Assignment:
Copy, exactly and without additions, every line in the records below from the one holding "length d2 = length src ->" through the one holding "- by rewrite lookup_alter_eq, lookup_insert_eq, E.", both ends included.

[[ Entries provided, beginning ]]

(** * database.py: the PostgreSQL data-access layer of the purchase-request
      tracker, as a shallow embedding

    [DatabaseManager] is modelled as a state-and-exception monad over a
    [world]: the two attributes of the Python object ([connection_pool],
    [is_connected]), the tables every reader sees ([committed]), the open
    transaction of the connection in use ([txn]), the two id sequences
    and a trace of the calls made to the pool and to the server.

    What is not in database.py is modelled from the documented behaviour of
    the library it calls: psycopg2's [SimpleConnectionPool] (getconn,
    putconn), PostgreSQL's transactions, sequences and the operators the SQL
    text uses (=, <=, >=, ILIKE, IS NULL, COUNT, ORDER BY).  The table
    definitions are not part of the module either: a cell holds the value the
    driver was given, and what the server refuses (constraints, lost
    connections) is the parameter [fault] of the section below.  Texts are
    byte strings, compared byte by byte, with case folding on the ASCII
    letters; calls run one after the other. *)

From Stdlib Require Import ZArith Lia Ascii String.
From Stdlib Require OrderedTypeEx.
From stdpp Require Import base option list gmap strings sorting pretty.

(** ** Python values that travel between the caller, the driver and a cell *)

Inductive val : Type :=
| VNone
| VInt (z : Z)
| VStr (s : string).

#[global] Instance val_eq_dec : EqDecision val.
Proof. solve_decision. Defined.

(** A Python [dict] with string keys. *)
Abbreviation dict := (gmap string val).

(** [str(v)], as an f-string renders it. *)
Definition str (v : val) : string :=
  match v with
  | VNone => "None"
  | VInt z => pretty z
  | VStr s => s
  end.

(** Truth value testing: [None], [0] and [''] are false. *)
Definition truthy (v : val) : bool :=
  match v with
  | VNone => false
  | VInt z => negb (z =? 0)%Z
  | VStr s => negb (String.eqb s "")
  end.

(** ** The two tables *)

(** purchase_requests: the ten columns [save_request] writes, the generated
    [id] and [deleted_at] (NULL, here [None], on an active row). *)
Module PR.
Record cols : Type := Cols {
  request_number : val;
  request_date_jalali : val;
  request_date_gregorian : val;
  requesting_unit : val;
  requester_name : val;
  pdf_file_path : val;
  year : val;
  month : val;
  month_name : val;
  status : val }.

Record row : Type := Row {
  id : Z;
  data : cols;
  deleted_at : option Z }.
End PR.

(** request_items: the seven columns [save_request] writes and the generated
    [id]. *)
Module RI.
Record cols : Type := Cols {
  request_id : Z;
  row_number : val;
  description : val;
  quantity : val;
  unit : val;
  purchase_location : val;
  notes : val }.

Record row : Type := Row {
  id : Z;
  data : cols }.
End RI.
(** The loop over the cypherwords: [hits] grows by the number of words
    decoded, and [missed] records whether one was not. *)
Lemma count_hits_spec (m : legend) (ws : list cypherword) (hits : Z) (missed : bool) :
  0 <= hits ->
  exists hits' missed',
    count_hits (Some m) ws hits missed = (hits', missed')
    /\ 0 <= hits'
    /\ (0 < hits' <-> 0 < hits \/ exists w, w ∈ ws /\ decrypts m w)
    /\ (missed' = false <-> missed = false /\ forall w, w ∈ ws -> decrypts m w).
Proof.
  revert hits missed. induction ws as [|w ws IH]; intros hits missed Hh;
    cbn [count_hits].
  - exists hits, missed.
    split; [reflexivity |]. split; [exact Hh |]. split.
    + split; [now left | intros [? | (w & Hw & _)]; [assumption | inversion Hw]].
    + split; [intros ->; split; [reflexivity | intros w Hw; inversion Hw] | tauto].
  - pose proof (IsCypherwordDecryptedByLegend_decrypts m w) as Hw.
    destruct (IsCypherwordDecryptedByLegend (Some w) (Some m)).
    + assert (decrypts m w) as Hd by now apply Hw.
      destruct (IH (hits + 1) missed) as (h' & m' & -> & Hpos & Hhit & Hmiss); [lia |].
      exists h', m'.
      split; [reflexivity |]. split; [exact Hpos |]. split.
      * rewrite Hhit. split; intros _; [| left; lia].
        right. exists w. split; [left | exact Hd].
      * rewrite Hmiss. split; intros [Hm Hall]; (split; [exact Hm |]).
        -- intros w' Hw'. apply elem_of_cons in Hw' as [-> | Hw']; auto.
        -- intros w' Hw'. apply Hall. now right.
    + assert (~ decrypts m w) as Hd by (intros H; apply Hw in H; discriminate H).
      destruct (IH hits true) as (h' & m' & -> & Hpos & Hhit & Hmiss); [lia |].
      exists h', m'.
      split; [reflexivity |]. split; [exact Hpos |]. split.
      * rewrite Hhit. split; (intros [? | (w' & Hw' & Hd')]; [now left | right]).
        -- exists w'. split; [now right | exact Hd'].
        -- apply elem_of_cons in Hw' as [-> | Hw']; [contradiction | now exists w'].
      * rewrite Hmiss. split; [intros [[=] _] | intros [_ Hall]].
        destruct Hd. apply Hall. left.
Qed.

Lemma strcmp_same (a : cstring) : strcmp a a = 0.
Proof.
  induction a as [|x a IH]; [reflexivity |].
  cbn [strcmp]. rewrite Z.eqb_refl. simpl. now destruct (x =? 0).
Qed.

Lemma is_new_plainText_spec (decoded : cstring) (answers : list cstring) :
  is_new_plainText decoded answers = false <-> already_found decoded answers.
Proof.
  unfold already_found. induction answers as [|a answers IH]; cbn [is_new_plainText].
  - split; [discriminate | intros (e & He & _); inversion He].
  - destruct (Z.eqb_spec (strcmp decoded a) 0) as [E | E].
    + split; [intros _; exists a; split; [left | exact E] | reflexivity].
    + rewrite IH. split; intros (e & He & Hcmp).
      * exists e. split; [now right | exact Hcmp].
      * apply elem_of_cons in He as [-> | He]; [contradiction |]. now exists e.
Qed.

(** C3. Testing a legend in the frequency attack: the decoding of the whole
    cyphertext is appended to the answers if and only if some cypherword is
    fully decoded to one of its candidates or none is missed, and the decoding
    is not among the answers yet; in every other case, and so when it is
    already there, the answers are unchanged. *)
Theorem TestFreqAttackLegend_adds_new_decoding (words : list cypherword)
    (initialCyphertext : cstring) (m : legend) (st : solver_state) :
  exists decoded,
    CypherToPlainString (Some m) (Some initialCyphertext) = Some decoded
    /\ let accepted := (exists w, w ∈ words /\ decrypts m w)
                       \/ (forall w, w ∈ words -> decrypts m w) in
       let answers' := plainText (TestFreqAttackLegend words initialCyphertext (Some m) st) in
       (accepted /\ ~ already_found decoded (plainText st)
        /\ answers' = plainText st ++ [decoded])
       \/ (~ (accepted /\ ~ already_found decoded (plainText st))
           /\ answers' = plainText st).
Proof.
  eexists. split; [reflexivity |]. cbv zeta.
  unfold TestFreqAttackLegend.
  destruct (count_hits_spec m words 0 false (Z.le_refl 0))
    as (hits & missed & -> & Hpos & Hhit & Hmiss).
  cbn [CypherToPlainString].
  set (decoded := List.map (CypherToPlainChar (Some m)) initialCyphertext).
  pose proof (is_new_plainText_spec decoded (plainText st)) as Hnew.
  destruct ((0 <? hits) || negb missed) eqn:Hacc.
  - assert ((exists w, w ∈ words /\ decrypts m w)
            \/ (forall w, w ∈ words -> decrypts m w)) as Haccepted.
    { apply orb_prop in Hacc as [H | H].
      - left. apply Z.ltb_lt, Hhit in H as [H | H]; [lia | exact H].
      - right. apply negb_true_iff, Hmiss in H as [_ H]. exact H. }
    destruct (is_new_plainText decoded (plainText st)).
    + left. split; [exact Haccepted |]. split; [| reflexivity].
      intros H. apply Hnew in H. discriminate H.
    + right. split; [| reflexivity]. intros [_ H]. apply H, Hnew. reflexivity.
  - right. split; [| reflexivity]. intros [Haccepted _].
    apply orb_false_elim in Hacc as [Hh Hm].
    apply Z.ltb_ge in Hh. apply negb_false_iff in Hm.
    destruct Haccepted as [H | H].
    + assert (0 < hits) by (apply Hhit; now right). lia.
    + assert (missed = false) as E by (apply Hmiss; now split). congruence.
Qed.
(* ===== verification/_CoqProject ===== *)
-Q . S2P
Prelude.v
Prog.v
RingBuffer.v
HookFilter.v
GoStr.v
LogDriver.v
K8sFile.v
K8sWriter.v
K8sReader.v
K8sRead.v
K8sLog.v
Model.v
TermState.v
RuntimeState.v
Broadcaster.v
Output.v
Survivors.v
Supervisor.v
SupervisorProps.v
MuxCtl.v
Mux.v
ComposeSpec.v
Naming.v
Lifecycle.v
Graph.v
Normalize.v
Reconcile.v
Scheduling.v
Walk.v
WalkExec.v
WalkProps.v
BuiltGraph.v
WalkTheorems.v
Targets.v
Service.v
Plan.v
Config.v
Paths.v
Canonical.v
OpNames.v
HookDispatch.v
Streams.v
Logs.v
Client.v
ClientProps.v
EventLog.v
EventLogProps.v
SendKeys.v
HookData.v
HookOutput.v
ComposeSvc.v
HookRunner.v
HookSteps.v
HookProps.v
HookTheorems.v
Down.v
DownProps.v
DownReleases.v
DownTheorems.v
Create.v
CreateProps.v
Resource.v
Verbs.v
VerbProps.v
Listing.v
Select.v
Attach.v
AttachProps.v
Frame.v
FrameProps.v
MuxFrame.v
MuxRun.v
MuxProps.v
ComposeMux.v
DownJob.v
DownJobProps.v
Replicas.v
(** The writes of Go's [copy] that fit: the destination splits into what stays,
    what is replaced and what follows. *)
Lemma copy_at_app {A} (d1 d2 d3 src : list A) :
  length d2 = length src ->
  copy_at (d1 ++ d2 ++ d3) (length d1) src = d1 ++ src ++ d3.
Proof.
  intros H. unfold copy_at. rewrite take_app_length. f_equal.
  rewrite (take_ge src), (drop_app_ge d1) by (rewrite ?length_app; lia).
  replace (length d1 + length src - length d1) with (length d2) by lia.
  by rewrite drop_app_length.
Qed.

Lemma split_at_length {A} n (l : list A) :
  n <= length l -> exists l1 l2, l = l1 ++ l2 /\ length l1 = n.
Proof.
  intros. exists (take n l), (drop n l). rewrite take_drop, length_take. split; [done|lia].
Qed.

(** Updating a key that is there is inserting the updated value. *)
Lemma alter_Some `{Countable K} {A} (f : A -> A) (m : gmap K A) k x :
  m !! k = Some x -> alter f k m = <[k := f x]> m.
Proof.
  intros E. apply map_eq. intros j. destruct (decide (j = k)) as [->|Hj].
  - by rewrite lookup_alter_eq, lookup_insert_eq, E.
  - by rewrite lookup_alter_ne, lookup_insert_ne.
Qed.

(** A filter that rejects nothing. *)
Lemma list_filter_none {A} (P : A -> Prop) `{forall x, Decision (P x)} (l : list A) :
  (forall x, x ∈ l -> ~ P x) -> filter P l = [].
Proof.
  induction l as [|x l IH]; intros HP; [done|].
  rewrite filter_cons_False by (apply HP; by left). apply IH. intros y Hy. apply HP. by right.
Qed.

[[ Entries provided, end ]]

Task solution:
  length d2 = length src ->
  copy_at (d1 ++ d2 ++ d3) (length d1) src = d1 ++ src ++ d3.
Proof.
  intros H. unfold copy_at. rewrite take_app_length. f_equal.
  rewrite (take_ge src), (drop_app_ge d1) by (rewrite ?length_app; lia).
  replace (length d1 + length src - length d1) with (length d2) by lia.
  by rewrite drop_app_length.
Qed.

Lemma split_at_length {A} n (l : list A) :
  n <= length l -> exists l1 l2, l = l1 ++ l2 /\ length l1 = n.
Proof.
  intros. exists (take n l), (drop n l). rewrite take_drop, length_take. split; [done|lia].
Qed.

(** Updating a key that is there is inserting the updated value. *)
Lemma alter_Some `{Countable K} {A} (f : A -> A) (m : gmap K A) k x :
  m !! k = Some x -> alter f k m = <[k := f x]> m.
Proof.
  intros E. apply map_eq. intros j. destruct (decide (j = k)) as [->|Hj].
  - by rewrite lookup_alter_eq, lookup_insert_eq, E.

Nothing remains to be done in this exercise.